_LISTED ENTRIES:_
━━━━━━━━━━
(** * spacesim: tanks, staged-combustion engine and clock

    A shallow embedding of the simulation core of [src/js/app.js]
    (the classes [Compound], [Tank], [Engine], [Temporal] and [Clock]).

    Numbers.  A JavaScript number is modelled by [num]: an exact rational
    ([Qc], canonical fractions, so that equality is Leibniz equality) or one
    of the three special values [+Infinity], [-Infinity] and [NaN], with the
    IEEE-754 rules for the special values (division by zero, absorbing
    [NaN], comparisons with [NaN] false, [Math.min] returning [NaN] as soon
    as one argument is [NaN]).  Rounding, overflow and the sign of zero are
    not modelled: finite arithmetic is exact and zero is [+0].

    Objects.  Tanks are shared mutable objects (two engines are fed from the
    same tanks in [draw]), so they live in a heap ([gmap loc Tank.t]) and an
    engine holds references to them.  Methods are computations in a monad
    which threads the state and in which a thrown exception keeps the state
    as it was at the [throw].

    Arguments.  The [=== null] and [typeof] checks that open the methods
    reject values that are not numbers, booleans or objects of the expected
    class; the types of the model exclude such arguments, so these checks
    have no counterpart here. *)

From Stdlib Require Import QArith Qcanon Lqa Lia List Bool.
From stdpp Require Import gmap list.
Lemma newsletter_headings_listed_witness :
  headings (_generate_newsletter_content ref_runtime devops_request 2)
  = newsletter_headings (topic devops_request).
Proof.
  apply (newsletter_headings_listed ref_runtime devops_request 2).
  vm_compute. reflexivity.
Defined.

(** *** The campaign email *)

Lemma mod2_cases (h : Z) : h mod 2 = 0 \/ h mod 2 = 1.
Proof. pose proof (Z.mod_pos_bound h 2); lia. Qed.

Section EmailSections.

Variables (topic audience rest : str).
Hypothesis clean_plain : no_newline (topic_clean topic) = true.

Lemma email_subject_plain rt campaign_type :
  In campaign_type campaign_types ->
  no_newline (_generate_email_subject rt topic campaign_type) = true.
Proof.
  intros H. simpl in H.
  destruct H as [<-|[<-|[<-|[]]]];
    unfold _generate_email_subject; cbv zeta;
    unfold get; cbn [lookup];
    repeat match goal with
    | |- context [eqb (lit ?a) (lit ?b)] =>
        let v := eval vm_compute in (eqb (lit a) (lit b)) in
        change (eqb (lit a) (lit b)) with v
    end;
    cbv iota;
    unfold len_list; cbn [List.length]; change (Z.of_nat 2) with 2;
    unfold subscript;
    destruct (mod2_cases (py_hash rt topic)) as [E|E]; rewrite E;
    [ change (Z.to_nat 0) with 0%nat | change (Z.to_nat 1) with 1%nat
    | change (Z.to_nat 0) with 0%nat | change (Z.to_nat 1) with 1%nat
    | change (Z.to_nat 0) with 0%nat | change (Z.to_nat 1) with 1%nat ];
    cbn [nth]; plain_pieces.
Qed.

Lemma scan_email_body campaign_type :
  findall_go 0 true (_generate_email_body topic campaign_type audience ++ rest)
  = findall_go 0 false rest.
Proof.
  unfold _generate_email_body.
  destruct (eqb campaign_type (lit "welcome"));
    [|destruct (eqb campaign_type (lit "educational"))];
    rewrite <- ?app_assoc; scan_document; reflexivity.
Qed.

Lemma scan_email_footer :
  findall_go 0 true (_generate_email_footer topic ++ rest)
  = findall_go 0 false rest.
Proof.
  unfold _generate_email_footer. rewrite <- ?app_assoc.
  scan_document; reflexivity.
Qed.

End EmailSections.

Lemma campaign_type_known (i : Z) :
  In (subscript campaign_types (i mod len_list campaign_types)) campaign_types.
Proof.
  unfold len_list, campaign_types. cbn [List.length]. change (Z.of_nat 3) with 3.
  destruct (mod3_cases i) as [E|[E|E]]; rewrite E; simpl; auto.
Qed.

(** X15.  A campaign email on a topic that holds no line break has no
    headings at all, in every variation and whatever the subject line the
    hash selects: no line of the document starts with a heading mark. *)
Theorem email_has_no_headings rt request i :
  no_newline (topic request) = true ->
  headings (_generate_email_campaign rt request i) = [].
Proof.
  intros Htopic.
  pose proof (topic_clean_no_newline _ Htopic) as HTC.
  pose proof (email_subject_plain (topic request) HTC rt _ (campaign_type_known i))
    as HS.
  unfold _generate_email_campaign. cbv zeta. cbn [headings].
  unfold _extract_headings, findall_headings. rewrite <- ?app_assoc.
  rewrite (scan_plain_start (lit "**Subject Line:** ")) by piece_ok.
  rewrite scan_piece by assumption.
  rewrite !scan_newline.
  rewrite (scan_plain_start (lit "---")) by piece_ok.
  rewrite !scan_newline.
  rewrite (scan_plain_start (lit "**Email Body:**")) by piece_ok.
  rewrite !scan_newline.
  rewrite scan_email_body by assumption.
  rewrite !scan_newline.
  rewrite (scan_plain_start (lit "---")) by piece_ok.
  rewrite !scan_newline.
  rewrite (scan_plain_start (lit "**Footer:**")) by piece_ok.
  rewrite !scan_newline.
  rewrite scan_email_footer by assumption.
  reflexivity.
Qed.

Lemma email_has_no_headings_witness :
  headings (_generate_email_campaign ref_runtime devops_request 1) = [].
Proof.
  apply (email_has_no_headings ref_runtime devops_request 1).
  vm_compute. reflexivity.
Defined.

(** *** The script *)

Lemma no_newline_digits (u : Decimal.uint) :
  no_newline (lit (NilEmpty.string_of_uint u)) = true.
Proof. induction u; [reflexivity | exact IHu ..]. Qed.

Lemma no_newline_string_of_uint (u : Decimal.uint) :
  no_newline (lit (NilZero.string_of_uint u)) = true.
Proof. destruct u; first [reflexivity | apply no_newline_digits]. Qed.

Lemma no_newline_of_Z (n : Z) : no_newline (of_Z n) = true.
Proof.
  unfold of_Z. destruct (Z.to_int n) as [u|u];
    exact (no_newline_string_of_uint u).
Qed.

Lemma no_newline_of_half_less (d : Z) : no_newline (of_half_less d) = true.
Proof.
  unfold of_half_less. pose proof no_newline_of_Z as H.
  destruct (1 <=? d); rewrite ?no_newline_app, !H; reflexivity.
Qed.

Lemma sub_half_exact rt d :
  - 2 ^ 52 < d <= 2 ^ 52 -> sub_half rt d = ret (of_half_less d).
Proof.
  intros H. unfold sub_half.
  assert (2 ^ 52 < float_overflow) as Hf by (vm_compute; reflexivity).
  destruct (float_overflow <=? Z.abs d) eqn:E1; [apply Z.leb_le in E1; lia|].
  destruct (- 2 ^ 52 <? d) eqn:E2; [|apply Z.ltb_ge in E2; lia].
  destruct (d <=? 2 ^ 52) eqn:E3; [|apply Z.leb_gt in E3; lia].
  reflexivity.
Qed.

Lemma video_title_plain request i :
  no_newline (topic request) = true ->
  no_newline (subscript (video_title_templates request)
                (i mod len_list (video_title_templates request))) = true.
Proof.
  intros H. unfold video_title_templates, len_list. cbn [List.length].
  change (Z.of_nat 4) with 4. unfold subscript.
  destruct (mod4_cases i) as [E|[E|[E|E]]]; rewrite E;
    [ change (Z.to_nat 0) with 0%nat | change (Z.to_nat 1) with 1%nat
    | change (Z.to_nat 2) with 2%nat | change (Z.to_nat 3) with 3%nat ];
    cbn [nth]; plain_pieces.
Qed.

Ltac scan_script :=
  repeat first
    [ rewrite scan_newline
    | rewrite scan_piece by piece_ok
    | rewrite scan_plain_start by piece_ok
    | rewrite scan_unmarked_start by piece_ok
    | rewrite scan_last_piece by piece_ok ].

Section ScriptSections.

Variables (topic audience rest : str).
Hypothesis clean_plain : no_newline (topic_clean topic) = true.
Hypothesis clean_unmarked : starts_with (lit "#") (topic_clean topic) = false.

Lemma scan_video_hook :
  findall_go 0 true (_generate_video_hook topic audience ++ rest)
  = findall_go 0 false rest.
Proof.
  unfold _generate_video_hook. rewrite <- ?app_assoc. scan_script; reflexivity.
Qed.

Lemma scan_video_intro :
  findall_go 0 true (_generate_video_intro topic ++ rest)
  = findall_go 0 false rest.
Proof.
  unfold _generate_video_intro. rewrite <- ?app_assoc. scan_script; reflexivity.
Qed.

Lemma scan_video_main_points :
  findall_go 0 true (_generate_video_main_points topic audience ++ rest)
  = findall_go 0 false rest.
Proof.
  unfold _generate_video_main_points. rewrite <- ?app_assoc.
  scan_script; reflexivity.
Qed.

Lemma scan_video_demonstration :
  findall_go 0 true (_generate_video_demonstration topic ++ rest)
  = findall_go 0 false rest.
Proof.
  unfold _generate_video_demonstration. rewrite <- ?app_assoc.
  scan_script; reflexivity.
Qed.

Lemma scan_video_conclusion :
  findall_go 0 true (_generate_video_conclusion topic ++ rest)
  = findall_go 0 false rest.
Proof.
  unfold _generate_video_conclusion. rewrite <- ?app_assoc.
  scan_script; reflexivity.
Qed.

Lemma scan_video_cta :
  findall_go 0 true (_generate_video_cta topic ++ rest)
  = findall_go 0 false rest.
Proof.
  unfold _generate_video_cta. rewrite <- ?app_assoc. scan_script; reflexivity.
Qed.

End ScriptSections.
(* ===== verification/Prelude.v ===== *)
(** * The Ara bridge boot ROM: a verification library

    The program is the boot software of the Toshiba ES3 bridge: a mask ROM
    (stage 1, apps/bootrom) and a loader (stage 2, apps/secondstage).  A stage
    sets up clocks and UniPro, validates the e-fuses, finds a firmware element in
    SPI flash (FFFF format) or downloads one over Greybus, loads and checks it
    (TFTF format, SHA-256, RSA-2048), and jumps to it or halts.

    ** Model

    A function of the firmware is a computation [B A] on the [machine]: it
    returns ([Done]), ends in the halt loop ([Halted]), jumps to an image
    ([Jumped]), waits for hardware beyond the given fuel ([Spin]), or accesses
    memory outside the object it addresses ([Fault]).  The machine has one field
    per group of C statics.  Unsigned integers are [Z] with explicit wrap-around.
    Devices are a parameter (class [Hardware]: register reads and writes on an
    abstract device state), so theorems about the code hold for arbitrary device
    behaviour unless they name a device.  Linker symbols, key tables and build
    options are the class [Platform].

    The modelled build is ES3 without the debug, simulation and no-crypto options:
    its components print nothing, and the handshake with a test bench is a module
    of its own.  What differs on ES2 is in Es2.  [boot_stage] selects the stage.

    ** Files

    - Prelude: words, byte lists, the boot monad, frame conditions ([pres]) and
      their automation.
    - Utils: common/src/utils.c.
    - StreamHash: a hash that takes its message byte by byte, of either word
      width, computes the padded block-by-block definition (classes [Stream] and
      [StreamLaws]); the hash files are its instances.
    - Sha256, Sha256Spec: SHA-256 of common/vendors/MIRACL/bootrom.c and its
      reference definition; Rsa, RsaSpec: RSA verification of the same file and
      its meaning in the integers.
    - MclBig, MclBigSpec, MclMul: single numbers of the MIRACL library
      (mcl_big.c), the integers they stand for, and the column-wise product.
      MclMod, MclModSpec, MclInv: division, squares, modular arithmetic, inverses
      and the Jacobi symbol of the same file (class [WidthOk]).
    - MclFF, MclFFSpec, MclOctet: arrays of such numbers (mcl_ff.c), the Karatsuba
      multiplication on a store of rows, and the conversion to octets.
    - Aes, AesSpec: the block cipher of the same library (mcl_aes.c) and FIPS 197.
      Gcm, GcmSpec, GcmRun: its authenticated encryption (mcl_gcm.c), the field
      and the mode of NIST SP 800-38D, and runs from initialisation to tag.
      MclHash, MclHashSpec: its hashes (mcl_hash.c) and FIPS 180-4.
    - Machine: statics, memory objects, registers, the [data_load_ops] table.
    - Chip: tsb_scm.c, tsb_isaa.c, tsb_gpio.c, the load-location check, DME
      attribute access, second stage configuration data.
    - Sim: a simulated chip for concrete runs.
    - Errors: common/src/error.c and es3_advertise.c.
    - Crypto: common/src/crypto.c.
    - Loading: the contract between storage drivers and image loader, as classes
      [LoadOk] and [ReadOk].
    - Efuse, EfuseSpec: es3_efuse.c, epuid.c and key derivation of
      secret_keys.c.
    - Unipro: tsb_unipro.c, es3_unipro.c and ara_mailbox.c.  Dme: the store of
      attributes behind the access registers (class [DmeController]).
    - FakeSvc, Server: the download server, apps/gbboot_server (fake_svc.c and
      start.c).  Wire: what a Greybus message puts into the transmit buffer
      (class [Wire]).  ServerFlash: what the server sends.  GreybusPeer: what the
      boot ROM's driver gets from a peer that answers (class [BootPeer]).
      Bridge: the boot ROM with the server as its peer.
    - Tftf, TftfValid, TftfLoad, TftfRsa: common/src/tftf.c, its header checks
      against a declarative well-formedness, what a successful load means, and
      what that is in terms of RSA and SHA-256.
    - Spi, SpiFlash: es3_spi.c, and what it delivers when the controller has a
      flash chip (class [FlashController]); Greybus, GreybusLoad, GreybusSim:
      gbcore.c and gbboot.c.  Es2: the ES2 chip, whose flash is in memory.  All
      three drivers are instances of [LoadOk].
    - SpiMaster, SpiGb: es3_spi_master.c, device_spi.h and spi-gb.c.  SpiDuplex:
      the exchange loop against a controller with two finite FIFOs.
    - Ffff, FfffValid, FfffLocate: common/src/ffff.c, its checks against a
      declarative well-formedness, and the search on flash.
    - Bootrom: both [bootrom_main] functions, [chip_init], [boot_control].
      BootInv: every operation of the boot path keeps memory well formed and
      does not jump; BootSafe: how boots end.
    - Debug: debug.c and tsb_dbguart.c (class [Uart]).  Standby: hibernation and
      wake-up (es3_workram_standby.c), the test handshake of tsb_chipapi.c.
    - Example, BootSim: a signed image, and whole boots on the simulated chip.

    ** What is shown

    - Whole boots: with the trusted-only fuse a stage jumps only into an image
      whose loaded header and sections a loaded signature block signs; secrets
      are locked before an untrusted image runs; memory stays well formed
      whatever the devices do; a stage never returns; fallback starts from a
      cleared image area.
    - Images: the header check decides well-formedness; accepted sections are
      apart and stay in the RAM left to images; an image flagged secure starts
      with the sentinel, is signed by one of its own signature sections, and is
      in memory as signed ([TftfLoad.signed_load]).
    - Hashing and signatures: byte-wise SHA-256 equals the reference definition,
      and so do the four hashes of the MIRACL library on any context;
      RSA verification decides the PKCS#1 v1.5 equation for every full-size key.
    - Big numbers: the Karatsuba multiplication on words with spare bits returns
      the product, its carries never overflow, and octets convert both ways;
      division, modular products and the binary inversion end with the value they
      promise.  The block cipher is that of FIPS 197, and every mode of operation
      decrypts what it encrypted; text and tag of the authenticated encryption
      are those of the standard, in whatever pieces the data arrives.
    - The bridged SPI master loses no byte for any timing of the bus, if its
      receive FIFO is the deeper one.
    - Storage: the drivers keep the loading contract for any device behaviour;
      the element search finds the newest valid element, and with a flash chip
      a load after it returns that element's bytes; an ES2 load copies the
      mapped flash.
    - Debug: the digits printed for a number read back as the number.
    - Download: attribute accesses are updates and lookups of a store, a
      connection leaves both ends pointing at each other, the server's payloads
      are the bytes of the newest element on its flash, and the boot ROM
      connected to it ends with those bytes in memory ([download_end_to_end]:
      the two programs are composed, each with its own machine, by a line that
      hands a message over when its end is written).
    - Errors: one code per zone, the first one sticks; halting is terminal and
      its recursion is one level deep.
    - Fuses: bit counting equals the population count; accepted identifiers have
      the Hamming weight of the design; derived keys are the nested hashes of the
      secret and the RSA modulus the product of its two factors.
    - Where the code does less than it means to, a theorem or a computed example
      shows what it does (bad sentinels, wrapped ranges, stale Greybus responses,
      short SPI loads, acknowledged SPI errors, buffer spaces of a connection, the
      context a finished SHA-384 leaves).

    ** Bounds and fuel

    Polling loops run on [poll_fuel] of the platform, an arbitrary number:
    theorems about results hold for every value, and theorems that promise a
    result say how much is enough.  Loops over tables run on the number of slots
    that fit the largest header, and are shown not to run out where a result is
    promised; loops over data run on the data's length.  The recursion of the
    Karatsuba multiplication runs on the number of rows, which exceeds its depth;
    division runs on the bits of a double-length number, the inversion on twice as
    many rounds.

    ** Not modelled

    Assembly (start-up, register save for standby); the mailbox interrupt of ES2;
    elliptic curves, random numbers, RSA signing, key exchange and certificates of
    the MIRACL library (the boot stages only verify); the applications that test the
    hardware; the test builds and message dumps of the download server.  Stack
    depth and timing.

    Static objects and RAM at absolute addresses are separate.  To keep that
    true the platform names the RAM that holds no object of the program
    ([ram_lo .. ram_hi): for a boot stage work RAM up to its own data), and an
    access at an absolute address outside of it is a [Fault], so that a load over
    a static object, which the wrap-around of the load-location check and a bad
    sentinel make possible, ends the run of the model instead of being computed
    wrongly.  Theorems about runs that return, jump or succeed are about the
    others; [TftfValid.valid_sections_in_ram] shows that the sections of an
    accepted header whose ranges do not wrap are among them. *)

From stdpp Require Export base tactics numbers list list_numbers gmap.
From Stdlib Require Export ZArith Lia.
━━━━━━━━━━
_TASK DETAILS:_
What is needed is every line from the start of the entries through the line containing "Lemma mod2_cases (h", returned word for word and nothing else.

_TASK OUTPUT:_
(** * spacesim: tanks, staged-combustion engine and clock

    A shallow embedding of the simulation core of [src/js/app.js]
    (the classes [Compound], [Tank], [Engine], [Temporal] and [Clock]).

    Numbers.  A JavaScript number is modelled by [num]: an exact rational
    ([Qc], canonical fractions, so that equality is Leibniz equality) or one
    of the three special values [+Infinity], [-Infinity] and [NaN], with the
    IEEE-754 rules for the special values (division by zero, absorbing
    [NaN], comparisons with [NaN] false, [Math.min] returning [NaN] as soon
    as one argument is [NaN]).  Rounding, overflow and the sign of zero are
    not modelled: finite arithmetic is exact and zero is [+0].

    Objects.  Tanks are shared mutable objects (two engines are fed from the
    same tanks in [draw]), so they live in a heap ([gmap loc Tank.t]) and an
    engine holds references to them.  Methods are computations in a monad
    which threads the state and in which a thrown exception keeps the state
    as it was at the [throw].

    Arguments.  The [=== null] and [typeof] checks that open the methods
    reject values that are not numbers, booleans or objects of the expected
    class; the types of the model exclude such arguments, so these checks
    have no counterpart here. *)

From Stdlib Require Import QArith Qcanon Lqa Lia List Bool.
From stdpp Require Import gmap list.
Lemma newsletter_headings_listed_witness :
  headings (_generate_newsletter_content ref_runtime devops_request 2)
  = newsletter_headings (topic devops_request).
Proof.
  apply (newsletter_headings_listed ref_runtime devops_request 2).
  vm_compute. reflexivity.
Defined.

(** *** The campaign email *)

Lemma mod2_cases (h : Z) : h mod 2 = 0 \/ h mod 2 = 1.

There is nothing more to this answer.